Memorizing the Lord's Prayer—which is a bit of a misnomer; it should be "The Disciples' Prayer" or "The Model Prayer"—is a wonderful thing to do. Parents should make it their aim to teach it to their children. But unlike many in nominal Christianity, we need to go further and teach our children that the prayer is not one to be mindlessly repeated but a guideline for our personal, private prayers to "our Father in heaven." It maps out the general attitude and subjects of prayer that we should take to heart and cut deeply into our memories.

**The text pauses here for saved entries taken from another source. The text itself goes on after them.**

(** * EchoQuest: maze generation, navigation and sound playback

    A shallow embedding of the two [GameLogic] classes of the repository
    (the randomized depth-first carve with breadth-first distance, and the
    fixed corridor carve with Manhattan distance), of the [AudioSystem]
    class, and of the move history and the counters of the game screen and
    its visual monitor, followed by the properties proved about them.

    Conventions.  JavaScript numbers that hold grid coordinates and counters
    are integers, modelled by [Z].  A [number[][]] is a [list (list Z)],
    indexed as [maze[y][x]].  [Math.random] is an oracle giving, for each
    call in turn, a rational number. *)

From stdpp Require Import base numbers option list sorting strings pretty gmap.
From Stdlib Require Import ZArith Lia QArith Qminmax Qround.

Local Open Scope Z_scope.

(** ** Positions, states and move outcomes *)

Record Position := mkPosition { pos_x : Z; pos_y : Z }.

Record GameState := mkGameState {
  playerPosition : Position;
  goalPosition : Position;
  maze : list (list Z);
  gameWon : bool;
  moveCount : Z
}.

Inductive Direction := north | south | east | west.

Record MoveOutcome := mkMoveOutcome {
  success : bool;
  hitWall : bool;
  isCorrectDirection : bool;
  distanceToGoal : Z
}.

Definition CELL_EMPTY : Z := 0.
Definition CELL_WALL : Z := 1.

#[global] Instance Position_eq_dec : EqDecision Position.
Proof. solve_decision. Defined.

(** ** Grids *)

(** [g[y][x]]; [None] stands for [undefined] (no such row or column).
    Every read in the source is guarded by a bounds test. *)
Definition grid_get {A} (g : list (list A)) (x y : Z) : option A :=
  if (0 <=? y) && (0 <=? x)
  then match g !! Z.to_nat y with
       | Some row => row !! Z.to_nat x
       | None => None
       end
  else None.

(** [g[y][x] = v].  An index outside the array leaves every existing
    element as it is (JavaScript would grow the row, or throw when the row
    itself is missing; no write of the source does so on the grids and
    states considered below). *)
Definition grid_set {A} (g : list (list A)) (x y : Z) (v : A) : list (list A) :=
  if (0 <=? y) && (0 <=? x)
  then match g !! Z.to_nat y with
       | Some row => <[Z.to_nat y := <[Z.to_nat x := v]> row]> g
       | None => g
       end
  else g.

Definition maze_get (m : list (list Z)) (x y : Z) : option Z := grid_get m x y.

Definition maze_set (m : list (list Z)) (x y : Z) (v : Z) : list (list Z) :=
  grid_set m x y v.

(** [maze[y][x] === v] *)
Definition cell_is (m : list (list Z)) (x y : Z) (v : Z) : bool :=
  match maze_get m x y with
  | Some c => c =? v
  | None => false
  end.

(** [maze[0].length] (JavaScript throws on a grid without rows) and
    [maze.length] *)
Definition maze_width (m : list (list Z)) : Z :=
  match m with
  | row :: _ => Z.of_nat (length row)
  | [] => 0
  end.

Definition maze_height (m : list (list Z)) : Z := Z.of_nat (length m).

(** The all-wall grid built by the two nested loops of [generateMaze]. *)
Definition wall_grid (width height : Z) : list (list Z) :=
  replicate (Z.to_nat height) (replicate (Z.to_nat width) CELL_WALL).

(** ** Code shared by both engines *)

Definition getNewPosition (s : GameState) (d : Direction) : Position :=
  let x := pos_x (playerPosition s) in
  let y := pos_y (playerPosition s) in
  match d with
  | north => mkPosition x (y - 1)
  | south => mkPosition x (y + 1)
  | east => mkPosition (x + 1) y
  | west => mkPosition (x - 1) y
  end.

Definition isValidPosition (s : GameState) (pos : Position) : bool :=
  (0 <=? pos_x pos) && (pos_x pos <? maze_width (maze s)) &&
  (0 <=? pos_y pos) && (pos_y pos <? maze_height (maze s)).

Definition canMove (s : GameState) (d : Direction) : bool :=
  let newPos := getNewPosition s d in
  isValidPosition s newPos &&
  cell_is (maze s) (pos_x newPos) (pos_y newPos) CELL_EMPTY.

(** [getDistance]: the Manhattan distance. *)
Definition getDistance (pos1 pos2 : Position) : Z :=
  Z.abs (pos_x pos1 - pos_x pos2) + Z.abs (pos_y pos1 - pos_y pos2).

(** The test [hitWall] of [movePlayer]. *)
Definition hitsWall (s : GameState) (d : Direction) : bool :=
  let newPos := getNewPosition s d in
  negb (isValidPosition s newPos) ||
  cell_is (maze s) (pos_x newPos) (pos_y newPos) CELL_WALL.

(** [movePlayer], identical in both classes up to the private method
    [getDistanceToGoal] it calls; the result is the returned object and
    the state after the call. *)
Definition movePlayerWith (getDistanceToGoal : GameState -> Z)
    (s : GameState) (d : Direction) : MoveOutcome * GameState :=
  let newPos := getNewPosition s d in
  if hitsWall s d
  then (mkMoveOutcome false true false (getDistanceToGoal s), s)
  else
    let currentDistance := getDistanceToGoal s in
    let newDistance := getDistance newPos (goalPosition s) in
    let isCorrect := newDistance <? currentDistance in
    let reached := (pos_x newPos =? pos_x (goalPosition s)) &&
                   (pos_y newPos =? pos_y (goalPosition s)) in
    (mkMoveOutcome true false isCorrect newDistance,
     mkGameState newPos (goalPosition s) (maze s)
                 (if reached then true else gameWon s)
                 (moveCount s + 1)).

(** ** Breadth-first distance ([getDistanceToGoal] of the DFS engine) *)

Record QueueItem := mkQueueItem { item_x : Z; item_y : Z; item_dist : Z }.

Definition bfs_directions : list (Z * Z) := [(0, -1); (0, 1); (1, 0); (-1, 0)].

(** [visited[y][x]], read only under [!]: a missing entry counts as unvisited. *)
Definition visited_get (visited : list (list bool)) (x y : Z) : bool :=
  default false (grid_get visited x y).

(** [visited[y][x] = true] *)
Definition visited_mark (visited : list (list bool)) (x y : Z) : list (list bool) :=
  grid_set visited x y true.

(** One turn of the inner [for] loop over the four directions. *)
Definition bfs_visit (m : list (list Z)) (width height : Z) (x y dist : Z)
    (st : list QueueItem * list (list bool)) (dir : Z * Z)
    : list QueueItem * list (list bool) :=
  let nx := x + dir.1 in
  let ny := y + dir.2 in
  if (0 <=? nx) && (nx <? width) && (0 <=? ny) && (ny <? height) &&
     cell_is m nx ny CELL_EMPTY && negb (visited_get st.2 nx ny)
  then (st.1 ++ [mkQueueItem nx ny (dist + 1)], visited_mark st.2 nx ny)
  else st.

(** The [while (queue.length > 0)] loop; [None] when the fuel runs out. *)
Fixpoint bfs_loop (fuel : nat) (m : list (list Z)) (goal : Position)
    (width height : Z) (queue : list QueueItem) (visited : list (list bool))
    : option Z :=
  match fuel with
  | O => None
  | S fuel' =>
    match queue with
    | [] => Some 9999
    | it :: rest =>
      if (item_x it =? pos_x goal) && (item_y it =? pos_y goal)
      then Some (item_dist it)
      else
        let st := foldl (bfs_visit m width height (item_x it) (item_y it) (item_dist it))
                        (rest, visited) bfs_directions in
        bfs_loop fuel' m goal width height st.1 st.2
    end
  end.

(** Each turn of the loop dequeues one item and every cell is enqueued at
    most once, so this many turns always suffice ([bfs_loop_correct]). *)
Definition bfs_fuel (m : list (list Z)) : nat :=
  S (S (Z.to_nat (maze_width m * maze_height m))).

It is a wonder that so few who frequently use Matthew 6:9-13 both publically and privately know what Jesus says—no, commands—in the immediately preceding verses:

And when you pray, you shall not be like the hypocrites. For they love to pray standing in the synagogues and on the corners of the streets, that they may be seen by men. Assuredly, I say to you, they have their reward. But you, when you pray, go into your room, and when you have shut your door, pray to your Father who is in the secret place; and your Father who sees in secret will reward you openly. And when you pray, do not use vain repetitions as the heathen do. For they think that they will be heard for their many words. Therefore do not be like them. For your Father knows the things you have need of before you ask Him. (Matthew 6:5-8)

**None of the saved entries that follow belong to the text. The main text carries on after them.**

(** * homebridge-daelim-smarthome: the camera streaming subsystem

    A shallow embedding of [src/homebridge/accessories/camera.ts]:
    the resolution planner, the transcoder progress parser, the
    transcoder process supervisor, the streaming delegate's session maps
    with their timers and sockets, the snapshot pipeline and the motion
    timer of the camera accessory.

    Conventions.
    - A JavaScript [number] that holds a pixel count, a port or a count
      is a [Z]; an instant, a duration in milliseconds or the fractional
      [rtcp_interval] is a [Q]; a number read from text may be [NaN].
    - A JavaScript [Map<string, V>] is a [gmap string V].
    - An object that closures share (an [ActiveSession]) lives in a store
      and is named by its reference.
    - Timers, sockets and child processes are handles into tables of the
      world; the event loop is a function from events to world
      transformers, and the passing of time is the event [elapse]. *)

From stdpp Require Import gmap strings list pretty.
From Stdlib Require Import Ascii String QArith Lqa.

Open Scope Z_scope.

(** ** JavaScript string and array primitives used by the source *)

Module JS.

(** [s.split(sep)] for a one-character separator: never the empty array. *)
Fixpoint split (sep : ascii) (s : string) : list string :=
  match s with
  | EmptyString => [EmptyString]
  | String a rest =>
      if Ascii.eqb a sep then EmptyString :: split sep rest
      else match split sep rest with
           | [] => [String a EmptyString]
           | piece :: pieces => String a piece :: pieces
           end
  end.

(** [arr.join(sep)]. *)
Definition join (sep : string) (arr : list string) : string :=
  String.concat sep arr.

(** [arr.indexOf(x)]: the first index holding [x], or [-1]. *)
Fixpoint indexOf_from (i : Z) (x : string) (arr : list string) : Z :=
  match arr with
  | [] => -1
  | y :: ys => if String.eqb y x then i else indexOf_from (i + 1) x ys
  end.

Definition indexOf (x : string) (arr : list string) : Z := indexOf_from 0 x arr.

(** [arr.splice(i, 1)] for [0 <= i]: the array without its [i]-th item. *)
Definition splice1 (i : Z) (arr : list string) : list string :=
  take (Z.to_nat i) arr ++ drop (S (Z.to_nat i)) arr.

(** [s.startsWith(p)], which is what [s.indexOf(p) === 0] tests. *)
Definition startsWith (p s : string) : bool := String.prefix p s.

(** Truthiness of an optional string: [undefined] and [""] are falsy. *)
Definition truthy (o : option string) : bool :=
  match o with
  | Some s => negb (String.eqb s "")
  | None => false
  end.

(** [x || dflt] on an optional string. *)
Definition or_else (o : option string) (dflt : string) : string :=
  if truthy o then default dflt o else dflt.

(** String conversion of an integral number. *)
Definition str (n : Z) : string := pretty n.

(** [hay.includes(needle)]. *)
Fixpoint includes (needle hay : string) : bool :=
  String.prefix needle hay ||
  match hay with
  | EmptyString => false
  | String _ rest => includes needle rest
  end.

(** The white space that [trim], [parseInt] and [parseFloat] skip. Strings
    are byte strings here: of the white space of ECMAScript only the ASCII
    part (tab, line feed, vertical tab, form feed, carriage return, space)
    is recognised. *)
Definition isSpace (c : ascii) : bool :=
  let n := nat_of_ascii c in
  ((9 <=? n)%nat && (n <=? 13)%nat) || (n =? 32)%nat.

Fixpoint skipSpace (cs : list ascii) : list ascii :=
  match cs with
  | c :: rest => if isSpace c then skipSpace rest else cs
  | [] => []
  end.

(** [s.trim()]. *)
Definition trim (s : string) : string :=
  string_of_list_ascii
    (rev (skipSpace (rev (skipSpace (list_ascii_of_string s))))).

(** The line feed, and text given line by line. *)
Definition LF : string := String "010" EmptyString.
Definition lines (ls : list string) : string := String.concat LF ls.

(** The result of evaluating code that may throw. *)
Inductive outcome (A : Type) :=
  | Returned (a : A)
  | Thrown (err : string).
Global Arguments Returned {A} a.
Global Arguments Thrown {A} err.

End JS.

(** ** The video configuration and the resolution planner *)

Record VideoConfig := {
  maxStreams : option Z;
  maxWidth : option Z;
  maxHeight : option Z;
  codec : option string;
  packetSize : option Z;
  forceMax : bool;
  videoFilter : option string;
  encoderOptions : option string;
  mapVideo : option string;
  mapAudio : option string;
  audio : bool;
  returnAudioTarget : option string
}.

Christ plainly says that public prayers made expressly to be seen by others is hypocritical, and prayers that are repeated vainly (meaning "carelessly," "uselessly," or "thoughtlessly") are heathen! Obviously, this does not mean that He forbids public prayer; there are many examples of proper public prayer in Scripture (see, for example, I Kings 8:22-53; Ezra 9:6-15; Nehemiah 9:5-38; John 17:1-26; etc.). Public prayer is a necessary part of opening and closing religious services. What Jesus denounces is making a show of praying to enhance one's reputation as a "religious" or "righteous" person, as well as repetitious, canned prayers and overlong, tedious prayers.

Overall, Jesus warns us against two mistakes when praying: making them about us and making them meaningless. Doing either (or both) will ruin their effectiveness and actually work at cross-purposes to spiritual growth. When we pray, we need to remember that it is a formal conversation with the divine Governor of the Universe. We have not entered His court for our own gratification and glory. We certainly do not want to bore Him by endlessly repeating the same five words or giving Him the expanded War and Peace version of our pitiful lives. To the contrary, we are before Him to praise Him, to thank Him, to beseech Him for help both for others and ourselves, and to praise and thank Him. I repeat myself for emphasis.

What would we think of a friend who came to the front door each morning, and upon opening it to admit him, we heard him say the exact same thing that he had said the past 532 straight mornings, droning on for half an hour without coming up for air? We might love him as a friend, but we would surely think he was a bit strange and wasting our time with his endless repetitions. We would soon tune out his robotic, one-sided conversation.

We are blessed that God is far more patient and understanding with us than we would be to such a bore. He listens to our petitions whether we are eloquent or mind-numbingly incoherent (see Romans 8:26). Yet, notice that Jesus tells the disciples—us—that the Father knows what we need before we ask Him. We are not springing anything on Him that He has not already figured out.

So there is no need for us to meander, be vague, or employ some kind of rhetorical device that is "guaranteed" to convince Him that He has to intervene right away. There is no need to try to impress Him with our knowledge or persuasiveness or righteousness. He wants us to be ourselves and to speak with Him as family members do—with, of course, the proper reverence for who He is.

What is most important—what He is looking for—is a "poor and . . . contrite spirit, and [one] who trembles at My word" (Isaiah 66:2). If the attitude is humble, focused on God's will and His plan for us, He will hear and respond. More importantly, we will be drawing closer to Him and taking on aspects of His character that are so essential to Christian life and the Kingdom of God.